In other words, Snowflake is slightly bigger on absolute revenue today and already public, while Databricks is
growing roughly 2x faster at nearly the same scale, with private markets rewarding it with that eye-popping $100B price tag.
Same destination, different roads
Databricks and Snowflake often get lumped together as if they’re Coke vs. Pepsi. In reality, they’ve grown up with
different starting points and strengths:
-
Snowflake started as a cloud data warehouse with a heavy emphasis on SQL analytics, BI, and reporting.
Its “Data Cloud” positioning aims to be the universal layer where organizations centralize and share data. -
Databricks began as a data lake and AI/ML platform built on Apache Spark, then evolved into a
“lakehouse” that blends data warehousing, data engineering, and AI workloads on top of open formats.
Over the last few years, Snowflake has moved aggressively up into AI and application workloads, while Databricks has moved
down into classic warehousing and SQL analytics.
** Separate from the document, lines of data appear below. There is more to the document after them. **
#[export] Instance sim_clientset_laws : ClientsetLaws Sim.
Proof.
  split.
  - intros k ns o w [y Hy] _. exists o, (simPut o w). cbn [csUpdate sim_kube]. rw /simUpdate sim_contents_get Hy.
    split_and!; [done|apply served_refl|]. apply simPut_stored. by rw Hy.
  - intros k key w [y Hy]. exists (mkSim (List.filter (λ x, negb (isKey k key x)) (sim_objs w)) (sim_now w)).
    cbn [csDeleteOrphan sim_kube]. unfold simDelete. rw sim_contents_get Hy. split; [done|].
    unfold contents, sim_store. cbn [sim_objs]. split; [by rw find_without decide_True|].
    intros k' key' Hne. by rw find_without decide_False.
Qed.

(** ** A new cluster *)

(** A cluster with its defaults. *)
Definition tidyCluster : RabbitmqCluster :=
  let r := simCluster 1 in
  let spec := rmq_Spec r in
  set_rmq_Spec (set_rs_Service (mkRabbitmqClusterServiceSpec "ClusterIP" None) spec) r.

Definition tidyConf : string * string :=
  Eval vm_compute in match renderConf tidyCluster 1 with inr p => p | inl _ => ("", "") end.

Lemma tidyCluster_Tidy : Tidy tidyCluster 1.
Proof. split; try done; by eexists. Qed.

Lemma tidyCluster_conf : renderConf tidyCluster 1 = inr (tidyConf.1, tidyConf.2).
Proof. vm_compute. reflexivity. Qed.

Lemma tidyCluster_readable : readable tidyConf.1.
Proof. right. eexists. eexists. split; reflexivity. Qed.

Lemma sim_equal_refl k (o : Obj k) : SemanticDeepEqual k o o = true.
Proof. by apply bool_decide_eq_true_2. Qed.

Lemma nothing_good : Forall (good tidyCluster (simWorld [])) (ResourceBuilders 1 tidyCluster).
Proof. apply Forall_forall. intros b _ o Hc. discriminate Hc. Qed.

Lemma nothing_unsettled :
  length (unsettled tidyCluster 1 tidyConf.1 tidyConf.2 (simWorld [])) = 10%nat.
Proof. vm_compute. reflexivity. Qed.

(** Ten rounds create the children of a new cluster, whatever else happens. *)
Lemma children_converge_witness :
  ∃ w, rounds tidyCluster 1 10 (simWorld []) w ∧
    Forall (λ b, is_Some (child tidyCluster b w)) (ResourceBuilders 1 tidyCluster).
Proof.
  destruct (children_converge tidyCluster 1 tidyConf.1 tidyConf.2 0 (simWorld []) (simWorld [])
    tidyCluster_Tidy tidyCluster_conf tidyCluster_readable sim_equal_refl nothing_good (rounds_none _ _ _))
    as (_ & _ & _ & _ & w & Hr & Hu).
  rw nothing_unsettled in Hr. exists w. split; [exact Hr|].
  destruct (children_converge tidyCluster 1 tidyConf.1 tidyConf.2 10 (simWorld []) w
    tidyCluster_Tidy tidyCluster_conf tidyCluster_readable sim_equal_refl nothing_good Hr)
    as (_ & _ & _ & Hall & _).
  eapply Forall_impl; [exact (Hall Hu)|]. intros b (o & Ho & _). by rw Ho.
Defined.

Lemma sim_equals_status : equalsStatus (H := sim_library).
Proof.
  intros st a b Hst. apply bool_decide_ext. split; [|by intros ->].
  destruct a as [ma sa ta], b as [mb sb tb]. cbn in Hst. subst tb. by intros [= -> ->].
Qed.

(** The first round writes the first child of a new cluster. *)
Lemma reconcileResources_refines_queue_witness :
  let s := (reconcileResources (mkOp tidyCluster (simWorld [], [] : list Call))).2 in
  ∃ b, unsettled tidyCluster 1 tidyConf.1 tidyConf.2 (simWorld []) =
    b :: unsettled tidyCluster 1 tidyConf.1 tidyConf.2 (op_world s).1.
Proof.
  cbv zeta. set (s := reconcileResources (mkOp tidyCluster (simWorld [], [] : list Call))).
  assert (∀ sts, ¬ ours tidyCluster (simWorld []) sts) as Hno by (intros sts [Hc _]; discriminate Hc).
  destruct (reconcileResources_refines_queue tidyCluster 1 tidyConf.1 tidyConf.2 (simWorld []) (op_world s.2).1
    ([] ++ [(true, s.1)]) tidyCluster_Tidy tidyCluster_conf tidyCluster_readable sim_equal_refl sim_equals_status nothing_good)
    as (answers & Ha & _ & (written & Hw & Hl) & _ & _).
  { apply (operates_round _ _ _ [] (simWorld []) true []).
    - constructor.
    - intros sts Hs. by apply Hno in Hs.
    - split; [intros _ sts Hs; by apply Hno in Hs|done].
    - apply surjective_pairing. }
  assert (s.1 = Returns Done) as Hs by (vm_compute; reflexivity). rw Hs in Ha.
  destruct answers as [|[b res] [|? ?]]; try discriminate Ha. injection Ha as <- <-.
  destruct written as [|b [|? ?]]; try discriminate Hl. exists b. exact Hw.
Defined.

(** ** Two smaller properties *)

(** A StatefulSet with the stamp of an instant. *)
Definition restartedSts (t : Z) : StatefulSet * option Z :=
  (set_templateAnnotations (Some {[stsRestartAnnotation := Format t]}) (simSts "rabbit-server-0"), Some t).

Lemma restartedSts_stamped t : inRange t → stamped (restartedSts t).
Proof. intros Ht. split; [|exact Ht]. cbn. by rw lookup_singleton_eq. Qed.

(** A StatefulSet restarted half a second after the configuration was updated
    is restarted again, one restarted a second later is not. *)
Lemma restartFirst_chronological_witness :
  restartFirst (W := Sim * list Call) (Format (1700000000 * Second))
    [(restartedSts (1700000001 * Second)).1; (restartedSts (1700000000 * Second + 500000000)).1] =
  restartStatefulSet (restartedSts (1700000000 * Second + 500000000)).1.
Proof.
  apply (restartFirst_chronological (1700000000 * Second)
    [restartedSts (1700000001 * Second); restartedSts (1700000000 * Second + 500000000)]).
  - split; [discriminate|reflexivity].
  - repeat (apply Forall_cons; split; [apply restartedSts_stamped; split; [discriminate|reflexivity]|]). done.
Defined.

(** The StatefulSets of the first two replicas have different names. *)
Lemma ResourceBuilders_targets_witness :
  builderTarget (simCluster 2) (StatefulSetBuilder 0) ≠ builderTarget (simCluster 2) (StatefulSetBuilder 1).
Proof.
  intros Ht. discriminate (ResourceBuilders_targets (simCluster 2) 2 (StatefulSetBuilder 0) (StatefulSetBuilder 1)
    ltac:(apply (bool_decide_unpack _); vm_compute; exact I)
    ltac:(apply (bool_decide_unpack _); vm_compute; exact I) Ht).
Defined.

(** The calls of the third reconciliation of a new cluster. *)
Lemma Reconcile_authority_witness :
  let '(_, (_, shown, calls)) :=
    Reconcile simDefaults (mkNamespacedName "ns" "rabbit") ((op_world (simRound 2)).1, [], []) in
  calls ≠ [] ∧ Forall (may (W := Sim * list Note * list Call) (op_rmq (simRound 2)) shown) calls.
Proof.
  pose proof (Reconcile_authority simDefaults (mkNamespacedName "ns" "rabbit") (op_world (simRound 2)).1 []) as H.
  assert ((kGet KRabbitmqCluster (mkNamespacedName "ns" "rabbit") (op_world (simRound 2)).1).1 =
    inr (op_rmq (simRound 2))) as Hg by (vm_compute; reflexivity).
  assert (length (Reconcile simDefaults (mkNamespacedName "ns" "rabbit")
    ((op_world (simRound 2)).1, [] : list Note, [] : list Call)).2.2 ≠ 0%nat) as Hn by (vm_compute; discriminate).
  rw Hg in H. destruct (Reconcile _ _ _) as [o [[w shown] log']]. destruct H as (calls & -> & _ & H).
  cbn [fst snd app] in *. split; [by destruct calls; [destruct Hn|]|exact H].
Defined.

(** ** A cluster that is being deleted *)

Definition deletedCluster : RabbitmqCluster :=
  mkRabbitmqCluster (mkObjectMeta "rabbit" "ns" "uid-1" "7" 3 (Some 5%Z) None None [deletionFinalizer] [])
    (simSpec 2) simStatus.

Definition simPod (name : string) : Pod :=
  mkPod (mkObjectMeta name "ns" ("uid-" +:+ name) "1" 1 None simLabels None [] []).

(** Two replicas with their pods. *)
Definition deletedWorld : Sim :=
  simWorld (existT KRabbitmqCluster deletedCluster ::
    simObjects ["rabbit-server-0"; "rabbit-server-1"] ++
    [existT KPod (simPod "rabbit-server-0-0"); existT KPod (simPod "rabbit-server-1-0")]).

Lemma simSts_deletable name : deletable deletedCluster (simSts name).
Proof.
  split; [by eexists|]. exists (Metadata.LabelSelector "rabbit"). eexists. split_and!; [done|done|discriminate].
Qed.

(** After one reconciliation the StatefulSets are gone and the pods marked. *)
Lemma reconcileDelete_cleans_up_witness :
  ∃ r' w' calls, reconcileDelete (mkOp deletedCluster (deletedWorld, [])) = (Returns Done, mkOp r' (w', calls)) ∧
    (∀ sts, contents w' KStatefulSet (stsKeyOf sts) = Some sts → ¬ listedFor deletedCluster sts) ∧
    markedAt w' (mkNamespacedName "ns" "rabbit-server-1-0").
Proof.
  destruct (reconcileDelete_cleans_up deletedCluster deletedWorld []) as (r' & w' & calls & E & Hgone & Hpods & _).
  - reflexivity.
  - apply list_elem_of_here.
  - eexists. reflexivity.
  - intros sts Hc _. apply sim_contents_Some in Hc as [Hc _]. apply find_some in Hc as [Hc _].
    assert (sts ∈ omap (unpack KStatefulSet) (sim_objs deletedWorld)) as Hin.
    { apply list_elem_of_omap. exists (existT KStatefulSet sts). split; [by apply list_elem_of_In|exact (unpack_pack (k := KStatefulSet) sts)]. }
    change (sts ∈ [simSts "rabbit-server-0"; simSts "rabbit-server-1"]) in Hin.
    apply elem_of_cons in Hin as [->|Hin%list_elem_of_singleton]; [|subst sts]; apply simSts_deletable.
  - exists r', w', calls. split; [exact E|]. split; [exact Hgone|].
    apply (Hpods (simSts "rabbit-server-0") (Metadata.LabelSelector "rabbit")) with (pod := simPod "rabbit-server-1-0").
    + reflexivity.
    + split; [reflexivity|]. by apply hasLabels_carries.
    + eexists. split_and!; [reflexivity|reflexivity|discriminate].
    + reflexivity.
    + by apply hasLabels_carries.
Defined.

(** ** A replica with a volume *)

Definition smallClaim (name : string) : PersistentVolumeClaim :=
  mkPersistentVolumeClaim (newObjectMeta name "ns" None None)
    (mkPersistentVolumeClaimSpec (Some {[ResourceStorage := 10 * 1024]}%Z) None [] "").

Definition volumeSts : StatefulSet :=
  let sts := simSts "rabbit-server-0" in
  let spec := sts_Spec sts in
  mkStatefulSet (sts_ObjectMeta sts)
    (mkStatefulSetSpec (stss_Replicas spec) (stss_Selector spec) (stss_Template spec) [smallClaim c_PVCName]
       (stss_ServiceName spec) (stss_PodManagementPolicy spec) (stss_UpdateStrategy spec) (stss_MinReadySeconds spec))
    (sts_Status sts).

Definition volumeWorld : Sim :=
  simWorld [existT KStatefulSet volumeSts; existT KPVC (smallClaim "persistence-rabbit-server-0-0")].

Definition volumeKey : NamespacedName := mkNamespacedName "ns" "rabbit-server-0".

(** The claim grows, and its StatefulSet makes way. *)
Lemma Scale_resizes_witness :
  ∃ w calls, Scale c_PVCName volumeKey (20 * 1024) (mkOp (simCluster 1) (volumeWorld, [])) =
      (Returns None, mkOp (simCluster 1) (w, calls)) ∧
    contents w KStatefulSet volumeKey = None ∧
    pvcRequest <$> contents w KPVC (mkNamespacedName "ns" "persistence-rabbit-server-0-0") = Some (20 * 1024)%Z.
Proof.
  destruct (Scale_resizes (simCluster 1) volumeKey volumeSts 1 (20 * 1024) volumeWorld [])
    as (w & calls & E & [Hclaims _ Hsts _] & _).
  - reflexivity.
  - reflexivity.
  - discriminate.
  - reflexivity.
  - repeat constructor. eexists. reflexivity.
  - exists w, calls. split; [exact E|]. split; [exact Hsts|].
    destruct (Hclaims 0%Z (smallClaim "persistence-rabbit-server-0-0")) as (p & Hp & Hmax);
      [split; [discriminate|reflexivity]|reflexivity|].
    rw Hp. cbn. f_equal. exact Hmax.
Defined.

(** ** A clock that stands still *)

(** The simulated world at one instant, whatever happens. *)
Definition Frozen : Type := Sim.
#[global] Typeclasses Opaque Frozen.
Definition frozenAt : Z := (1700000000 * Second)%Z.

#[export] Instance frozen_kube : Kube Frozen := {
  kGet := kGet (W := Sim); kList := kList (W := Sim); kCreate := kCreate (W := Sim);
  kUpdate := kUpdate (W := Sim); kDelete := kDelete (W := Sim); kStatusUpdate := kStatusUpdate (W := Sim);
  kReaderGet := kReaderGet (W := Sim); csGet := csGet (W := Sim); csUpdate := csUpdate (W := Sim);
  csDeleteOrphan := csDeleteOrphan (W := Sim); kEvent := kEvent (W := Sim); kRandRead := kRandRead (W := Sim);
  kExec := kExec (W := Sim);
  kNow w := (frozenAt, w)
}.

#[export] Instance frozen_store : Store Frozen := sim_store.

#[export] Instance frozen_store_laws : StoreLaws Frozen.
Proof.
  split; try done.
  - exact (@store_key Sim sim_kube sim_store sim_store_laws).
  - exact (@store_get Sim sim_kube sim_store sim_store_laws).
  - exact (@store_csGet Sim sim_kube sim_store sim_store_laws).
  - exact (@store_create Sim sim_kube sim_store sim_store_laws).
  - exact (@store_update Sim sim_kube sim_store sim_store_laws).
  - exact (@store_random Sim sim_kube sim_store sim_store_laws).
Qed.

#[export] Instance frozen_removal_laws : RemovalLaws Frozen.
Proof. split; [exact (@removal_list Sim sim_kube sim_store sim_removal_laws)|exact (@removal_delete Sim sim_kube sim_store sim_removal_laws)]. Qed.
The overlap is now huge. To customers, it increasingly feels like a
platform duel for all things data and AI.
How Can a $100B Startup Be “Cheap”?
Calling a $100B valuation “cheap” sounds like calling a private jet “fuel efficient.” But in long-duration software and
infrastructure, the price tag only makes sense when you zoom out to the next decade.
Looking at revenue multiples in context
Suppose Databricks is at a ~$4B revenue run rate growing 50%+ year over year. A $100B valuation implies a
revenue multiple in the ballpark of 25x forward revenue (depending on exactly how you define run rate and forward look).
That’s a nosebleed multiple in most sectorsbut not unprecedented for category-defining infrastructure names with huge TAMs
in the middle of a platform shift (think early days of AWS-type businesses or the top-tier cybersecurity leaders).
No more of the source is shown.